Pull every line containing "after" from the listing.
=-=-=-=-=
(** The first frame after the operator is loaded: the inputs count as
    moved, the chain is seeded from the "Top" ports, [step] runs on it,
    and the frame ends awake with the counter at 0. *)
Lemma first_frame (io : ports) (t0 now now' : float) :
  inputsMoved io (initial t0) = true
  ∧ ∃ st1 maxVel,
      step hypot io (frame_dt now (initial t0))
        (inTopX io) (inTopY io) (inTopZ io)
        (inBottomX io) (inBottomY io) (inBottomZ io)
        (initRope io (inTopX io) (inTopY io) (inTopZ io)
           (set_last (inTopX io) (inTopY io) (inTopZ io)
              (inBottomX io) (inBottomY io) (inBottomZ io)
              (set_lastTime now (initial t0))))
      = Some (st1, maxVel)
      ∧ onTriggered hypot io now now' (initial t0)
        = Some (set_sleep false 0 st1, flatten (positions st1))
      ∧ length (positions st1) = (Z.to_nat (segments io) + 1)%nat.
Proof.
  split; [done|].
  assert (begin_frame io now (initial t0)
          = initRope io (inTopX io) (inTopY io) (inTopZ io)
              (set_last (inTopX io) (inTopY io) (inTopZ io)
                 (inBottomX io) (inBottomY io) (inBottomZ io)
                 (set_lastTime now (initial t0)))) as Hb
    by (by apply begin_frame_unseeded).
  destruct (begin_frame_tidy io now (initial t0) (tidy_initial t0)) as ((Hok0 & _) & _).
  destruct (step_fields io (frame_dt now (initial t0))
              (inTopX io) (inTopY io) (inTopZ io)
              (inBottomX io) (inBottomY io) (inBottomZ io)
              (begin_frame io now (initial t0)) Hok0)
    as (st1 & mv & Hstep & Hl1 & Hl2 & _ & Hs1 & Hc1 & _).
  rewrite <- Hb. exists st1, mv. split; [done|].
  assert (isSleeping (begin_frame io now (initial t0)) = false) as Hs0
    by (by rewrite Hb, initRope_spec).
  split.
  - rewrite onTriggered_awake by done. rewrite Hstep. cbn [mbind option_bind].
    rewrite settle_closed by (unfold chain_ok in *; by rewrite Hl1, Hl2).
    change (inputsMoved io (initial t0)) with true. simpl. by rewrite Hs1, Hs0.
  - rewrite Hl1, Hb, initRope_spec. simpl. apply length_seed.
Qed.

(** Frames take a reachable state to a reachable state. *)
Lemma run_reachable (fs : list frame) (st st' : state) :
  reachable hypot st → run hypot fs st = Some st' → reachable hypot st'.
Proof.
  revert st. induction fs as [|f fs IH]; intros st Hr Hrun; simpl in Hrun.
  - by injection Hrun as <-.
  - destruct (onTriggered hypot (f_ports f) (f_now f) (f_now' f) st)
      as [[st1 out]|] eqn:Hf; [|done].
    apply (IH st1); [|done]. by eapply reach_frame.
Qed.


End WithHypot.

(** The [dt] of a frame is never above 0.05. *)
Lemma frame_dt_bound (now : float) (st : state) : (0.05 <? frame_dt now st) = false.
Proof.
  unfold frame_dt. destruct (0.05 <? (now - lastTime st) / 1000) eqn:E; [|done].
  apply ltb_irrefl.
Qed.

End Rope3DMore.

(** ** More facts about the 2D operator *)

Module Rope2DMore.

Import Rope2D Rope2DFacts Rope2DFrameFacts Rope2DResults Rope2DStates.
Local Open Scope float_scope.

Local Arguments for_rangeM : simpl never.
Local Arguments for_range : simpl never.
Local Arguments step : simpl never.
Local Arguments sync_prev : simpl never.
Local Arguments initRope : simpl never.
Local Arguments flatten : simpl never.
Local Arguments settle : simpl never.
Local Arguments begin_frame : simpl never.

(** The exported array is the coordinates of the points, point by point. *)
Lemma flatten_layout_2d (ps : list point) :
  flatten ps = concat (map (λ p, [x p; y p; 0]) ps).
Proof.
  unfold flatten.
  pose proof (for_range_rule
    (λ j flat, flat = concat (map (λ p, [x p; y p; 0]) (take j ps)))
    (λ i flat, match ps !! i with
               | Some p => flat ++ [x p; y p; 0]
               | None => flat
               end) 0 (length ps) []) as Hloop.
  simpl in Hloop. rewrite Hloop.
  - by rewrite firstn_all.
  - done.
  - intros j flat Hj ->.
    destruct (lookup_lt_is_Some_2 ps j) as [p Hp]; [lia|].
    rewrite Hp, (take_S_r _ _ p Hp), map_app, concat_app. done.
Qed.

Lemma length_flatten_2d (ps : list point) : length (flatten ps) = (3 * length ps)%nat.
Proof.
  rewrite flatten_layout_2d. induction ps as [|p ps IH]; [done|].
  simpl. rewrite IH. lia.
Qed.

Lemma flatten_lookup_2d (ps : list point) (i : nat) (p : point) :
  ps !! i = Some p →
  flatten ps !! (3 * i)%nat = Some (x p)
  ∧ flatten ps !! (3 * i + 1)%nat = Some (y p)
  ∧ flatten ps !! (3 * i + 2)%nat = Some 0.
Proof.
  rewrite flatten_layout_2d. revert i. induction ps as [|q ps IH]; intros i Hp; [done|].
  destruct i as [|i]; simpl in *.
  - by injection Hp as ->.
  - replace (i + Datatypes.S (i + Datatypes.S (i + 0)))%nat
      with (Datatypes.S (Datatypes.S (3 * i)))%nat by lia.
    simpl. apply IH in Hp. replace (i + (i + (i + 0)))%nat with (3 * i)%nat by lia.
    done.
Qed.

(** The segment count and the number of passes the operator works with,
    whatever the ports hold. *)
Lemma segments_range_2d (io : ports) : (1 ≤ segments io < 2 ^ 31)%Z.
Proof. unfold segments. pose proof (to_int32_range (inSegments io)). lia. Qed.


(** [initRope] leaves between 2 and 2^31 points, and 2 points when the
    "Segments" port holds 0 or a negative integer. *)
Lemma initRope_size_2d (io : ports) (topX topY : float) (st : state) :
  (2 ≤ length (positions (initRope io topX topY st)))%nat
  ∧ (Z.of_nat (length (positions (initRope io topX topY st))) ≤ 2 ^ 31)%Z
  ∧ length (prevPositions (initRope io topX topY st))
    = length (positions (initRope io topX topY st))
  ∧ ((- 2 ^ 31 ≤ inSegments io ≤ 0)%Z →
     length (positions (initRope io topX topY st)) = 2%nat).
Proof.
  rewrite initRope_spec_2d. simpl. rewrite length_seed_2d.
  pose proof (segments_range_2d io). split_and!; try lia.
  intros Hv. unfold segments. rewrite to_int32_id by lia. lia.
Qed.


Lemma tidy_initial_2d (t0 : float) : tidy (initial t0).
Proof. unfold tidy, chain_ok, SLEEP_FRAMES. simpl. split_and!; try done. by left. Qed.

Lemma tidy_initRope_2d (io : ports) (topX topY : float) (st : state) :
  tidy (initRope io topX topY st).
Proof.
  destruct (initRope_size_2d io topX topY st) as (H2 & _ & Hok & _).
  revert H2 Hok. rewrite initRope_spec_2d. simpl. intros H2 Hok.
  unfold tidy, chain_ok, SLEEP_FRAMES. simpl. split_and!; try done. by right.
Qed.

(** The start of a frame on a tidy state. *)
Lemma begin_frame_tidy_2d (io : ports) (now : float) (st : state) :
  tidy st →
  tidy (begin_frame io now st)
  ∧ (2 ≤ length (positions (begin_frame io now st)))%nat
  ∧ isSleeping (begin_frame io now st) = isSleeping st
  ∧ sleepCounter (begin_frame io now st) = sleepCounter st
  ∧ cached io (begin_frame io now st)
  ∧ lastTime (begin_frame io now st) = now.
Proof.
  intros Htidy. pose proof Htidy as (Hok & Hlen & Hawake & Hasleep & Hnil).
  destruct (decide (positions st = [])) as [He|Hne].
  - rewrite begin_frame_unseeded_2d by done.
    pose proof (tidy_initRope_2d io (inTopX io) (inTopY io)
      (set_last (inTopX io) (inTopY io)
         (inBottomX io) (inBottomY io) (set_lastTime now st))) as Ht.
    destruct (initRope_size_2d io (inTopX io) (inTopY io)
      (set_last (inTopX io) (inTopY io)
         (inBottomX io) (inBottomY io) (set_lastTime now st)))
      as (H2 & _).
    split; [done|]. split; [done|]. rewrite initRope_spec_2d. simpl.
    assert (isSleeping st = false) as Hs.
    { destruct (isSleeping st) eqn:Hs; [|done]. by destruct (Hasleep eq_refl) as [_ ?]. }
    rewrite Hs, (Hnil He). by unfold cached.
  - rewrite begin_frame_seeded_2d by done. destruct Hlen as [?|Hlen]; [done|].
    unfold tidy, chain_ok, cached in *. simpl. split; [exact Htidy|]. split_and!; done.
Qed.


(** The bookkeeping after [step], in closed form. *)
Lemma settle_closed_2d (moved : bool) (maxVel : float) (st : state) :
  chain_ok st →
  settle moved maxVel st
  = Some (if negb moved && (maxVel <? VEL_EPS)
          then if (SLEEP_FRAMES <=? sleepCounter st + 1)%Z
               then set_prevPositions (positions st) (set_sleep true (sleepCounter st + 1) st)
               else set_sleep (isSleeping st) (sleepCounter st + 1) st
          else set_sleep (isSleeping st) 0 st).
Proof.
  intros Hok. unfold settle.
  destruct (negb moved && (maxVel <? VEL_EPS)); [|done]. simpl.
  destruct (SLEEP_FRAMES <=? sleepCounter st + 1)%Z; [|done].
  by rewrite sync_prev_spec_2d.
Qed.

(** A difference of a number with itself is never above the tolerance of
    the inputs. *)
Lemma sub_self_within_eps_2d (v : float) : (INPUT_EPS <? abs (v - v)) = false.
Proof.
  rewrite ltb_spec, abs_spec, sub_spec.
  assert (SF64sub (Prim2SF v) (Prim2SF v) = S754_nan
          ∨ SF64sub (Prim2SF v) (Prim2SF v) = S754_zero false) as [-> | ->].
  { unfold SF64sub, SFsub. destruct (Prim2SF v) as [[]|[]| |[] m e]; auto;
      rewrite Z.sub_diag; by right. }
  - by destruct (Prim2SF INPUT_EPS).
  - vm_compute. reflexivity.
Qed.

(** With the cache holding the values of the ports, the inputs have not
    moved. *)
Lemma cached_unmoved_2d (io : ports) (st : state) :
  cached io st → inputsMoved io st = false.
Proof.
  intros (Htx & Hty & Hbx & Hby). unfold inputsMoved.
  rewrite Htx, Hty, Hbx, Hby. simpl.
  by rewrite !sub_self_within_eps_2d.
Qed.

Section WithHypot.

Context (hypot : float → float → float).

(** [step] touches nothing but the two arrays, and nothing at all on a
    chain of fewer than two points. *)
Lemma step_fields_2d (io : ports) (dt topX topY bottomX bottomY : float)
  (st : state) :
  chain_ok st →
  ∃ st' maxVel,
    step hypot io dt topX topY bottomX bottomY st = Some (st', maxVel)
    ∧ length (positions st') = length (positions st)
    ∧ length (prevPositions st') = length (prevPositions st)
    ∧ lastTime st' = lastTime st
    ∧ isSleeping st' = isSleeping st
    ∧ sleepCounter st' = sleepCounter st
    ∧ (∀ io', cached io' st → cached io' st')
    ∧ ((length (positions st) ≤ 1)%nat → st' = st ∧ maxVel = 0).
Proof.
  intros Hok.
  destruct (step_total_2d hypot io dt topX topY bottomX bottomY st Hok)
    as (ps & qs & mv & Hstep & Hl1 & Hl2).
  exists (set_chain ps qs st), mv. simpl. split_and!; try done.
  intros Hshort. revert Hstep. unfold step.
  destruct (Nat.ltb_spec (length (positions st) - 1) 1) as [_|?]; [|lia].
  intros [= Hst <-]. by rewrite Hst.
Qed.

(** The awake part of a frame, in full: what [step] and the bookkeeping
    leave on an awake state [base] with a seeded chain. *)
Lemma awake_frame_tidy_2d (io : ports) (moved : bool)
  (dt topX topY bottomX bottomY : float) (base : state) :
  chain_ok base → isSleeping base = false →
  (0 ≤ sleepCounter base < SLEEP_FRAMES)%Z → (2 ≤ length (positions base))%nat →
  ∃ st1 maxVel st',
    step hypot io dt topX topY bottomX bottomY base = Some (st1, maxVel)
    ∧ settle moved maxVel st1 = Some st'
    ∧ tidy st'
    ∧ positions st' = positions st1
    ∧ length (positions st1) = length (positions base)
    ∧ lastTime st' = lastTime base
    ∧ (∀ io', cached io' base → cached io' st')
    ∧ (if negb moved && (maxVel <? VEL_EPS)
       then sleepCounter st' = (sleepCounter base + 1)%Z
            ∧ isSleeping st' = (SLEEP_FRAMES <=? sleepCounter base + 1)%Z
            ∧ (isSleeping st' = true → prevPositions st' = positions st')
            ∧ (isSleeping st' = false → prevPositions st' = prevPositions st1)
       else isSleeping st' = false ∧ sleepCounter st' = 0%Z
            ∧ prevPositions st' = prevPositions st1).
Proof.
  intros Hok Hs Hc Hlen.
  destruct (step_total_2d hypot io dt topX topY bottomX bottomY base Hok)
    as (ps & qs & mv & Hstep & Hl1 & Hl2).
  assert (chain_ok (set_chain ps qs base)) as Hok'.
  { unfold chain_ok in *. simpl. lia. }
  eexists _, mv, _. split; [exact Hstep|]. split; [by apply settle_closed_2d|].
  simpl. rewrite Hs. unfold tidy, chain_ok, cached, SLEEP_FRAMES in *.
  assert (ps ≠ []) as Hne by (intros ->; simpl in *; lia).
  destruct (negb moved && (mv <? VEL_EPS)); [destruct (Z.leb_spec 6 (sleepCounter base + 1))|];
    simpl.
  all: split; [split_and!; try done; try lia; try (right; lia);
               try (intros; lia); try (intros; split; [lia|done])|].
  all: split_and!; try done; lia.
Qed.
=-=-=-=-=
**ANSWER SECTION:**
(** The first frame after the operator is loaded: the inputs count as
(** The bookkeeping after [step], in closed form. *)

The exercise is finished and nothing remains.